# [REQUIREMENT]
Copy each line of the data that has "Lemma" in it.
--- --- ---
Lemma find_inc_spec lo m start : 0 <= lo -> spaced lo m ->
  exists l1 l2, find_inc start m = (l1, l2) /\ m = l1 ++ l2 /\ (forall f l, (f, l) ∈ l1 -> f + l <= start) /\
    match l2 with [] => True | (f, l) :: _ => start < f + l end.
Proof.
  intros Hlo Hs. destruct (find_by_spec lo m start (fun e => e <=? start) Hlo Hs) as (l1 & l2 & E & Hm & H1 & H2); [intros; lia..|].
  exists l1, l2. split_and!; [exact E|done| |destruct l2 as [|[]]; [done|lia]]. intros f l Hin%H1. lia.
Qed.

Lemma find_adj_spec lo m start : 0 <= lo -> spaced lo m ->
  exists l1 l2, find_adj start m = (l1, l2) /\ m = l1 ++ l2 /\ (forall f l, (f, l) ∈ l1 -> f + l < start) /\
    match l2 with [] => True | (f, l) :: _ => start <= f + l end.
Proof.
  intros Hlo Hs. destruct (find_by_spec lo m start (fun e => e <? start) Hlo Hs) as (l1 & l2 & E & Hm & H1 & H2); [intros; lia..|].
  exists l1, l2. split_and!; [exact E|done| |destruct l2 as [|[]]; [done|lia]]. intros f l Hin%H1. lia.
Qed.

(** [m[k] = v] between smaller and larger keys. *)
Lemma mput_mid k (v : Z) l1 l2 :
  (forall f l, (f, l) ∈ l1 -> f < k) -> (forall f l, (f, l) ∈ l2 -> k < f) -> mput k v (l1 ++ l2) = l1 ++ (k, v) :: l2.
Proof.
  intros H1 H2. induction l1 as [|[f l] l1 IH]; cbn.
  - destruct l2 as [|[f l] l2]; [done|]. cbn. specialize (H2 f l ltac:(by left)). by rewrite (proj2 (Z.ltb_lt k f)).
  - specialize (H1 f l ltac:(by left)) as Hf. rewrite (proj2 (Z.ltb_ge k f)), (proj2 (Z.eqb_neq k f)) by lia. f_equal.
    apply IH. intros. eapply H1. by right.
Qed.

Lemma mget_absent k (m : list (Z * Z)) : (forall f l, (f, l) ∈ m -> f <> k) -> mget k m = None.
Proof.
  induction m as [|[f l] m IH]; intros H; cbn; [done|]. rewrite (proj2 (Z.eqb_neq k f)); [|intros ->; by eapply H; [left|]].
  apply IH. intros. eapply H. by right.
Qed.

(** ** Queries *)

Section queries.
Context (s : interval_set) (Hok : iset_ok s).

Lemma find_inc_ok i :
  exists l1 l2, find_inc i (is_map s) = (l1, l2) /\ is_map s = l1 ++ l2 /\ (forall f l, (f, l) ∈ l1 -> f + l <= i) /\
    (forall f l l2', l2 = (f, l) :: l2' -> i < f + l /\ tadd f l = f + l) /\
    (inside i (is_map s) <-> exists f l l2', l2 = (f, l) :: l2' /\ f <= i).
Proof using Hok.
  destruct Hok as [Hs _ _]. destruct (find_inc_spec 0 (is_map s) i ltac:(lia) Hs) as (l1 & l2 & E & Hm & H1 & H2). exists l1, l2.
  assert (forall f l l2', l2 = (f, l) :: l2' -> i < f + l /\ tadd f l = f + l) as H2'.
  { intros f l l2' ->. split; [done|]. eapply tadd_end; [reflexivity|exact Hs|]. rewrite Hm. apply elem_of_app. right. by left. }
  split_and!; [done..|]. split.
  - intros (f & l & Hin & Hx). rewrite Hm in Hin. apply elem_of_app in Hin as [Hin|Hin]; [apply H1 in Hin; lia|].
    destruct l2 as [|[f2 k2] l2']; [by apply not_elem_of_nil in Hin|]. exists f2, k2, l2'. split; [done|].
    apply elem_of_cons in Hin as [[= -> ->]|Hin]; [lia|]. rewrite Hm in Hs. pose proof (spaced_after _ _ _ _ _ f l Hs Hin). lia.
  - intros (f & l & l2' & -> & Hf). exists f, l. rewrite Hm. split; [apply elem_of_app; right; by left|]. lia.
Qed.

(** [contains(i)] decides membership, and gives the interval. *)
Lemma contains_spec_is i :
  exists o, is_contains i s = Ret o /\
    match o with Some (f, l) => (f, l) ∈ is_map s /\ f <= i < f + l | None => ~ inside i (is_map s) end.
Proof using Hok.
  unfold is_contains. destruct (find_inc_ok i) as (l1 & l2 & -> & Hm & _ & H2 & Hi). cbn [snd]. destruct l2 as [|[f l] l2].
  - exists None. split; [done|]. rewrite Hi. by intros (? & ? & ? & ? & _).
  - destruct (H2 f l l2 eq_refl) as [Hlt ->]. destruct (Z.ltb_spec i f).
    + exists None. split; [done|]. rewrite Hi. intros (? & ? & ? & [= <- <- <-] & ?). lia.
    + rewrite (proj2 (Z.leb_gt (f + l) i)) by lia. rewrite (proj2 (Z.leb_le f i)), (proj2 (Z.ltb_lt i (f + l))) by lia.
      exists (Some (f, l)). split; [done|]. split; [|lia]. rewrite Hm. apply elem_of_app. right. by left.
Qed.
--- --- ---
# [SOLUTION TO THE PROBLEM]
Lemma find_inc_spec lo m start : 0 <= lo -> spaced lo m ->
Lemma find_adj_spec lo m start : 0 <= lo -> spaced lo m ->
Lemma mput_mid k (v : Z) l1 l2 :
Lemma mget_absent k (m : list (Z * Z)) : (forall f l, (f, l) ∈ m -> f <> k) -> mget k m = None.
Lemma find_inc_ok i :
Lemma contains_spec_is i :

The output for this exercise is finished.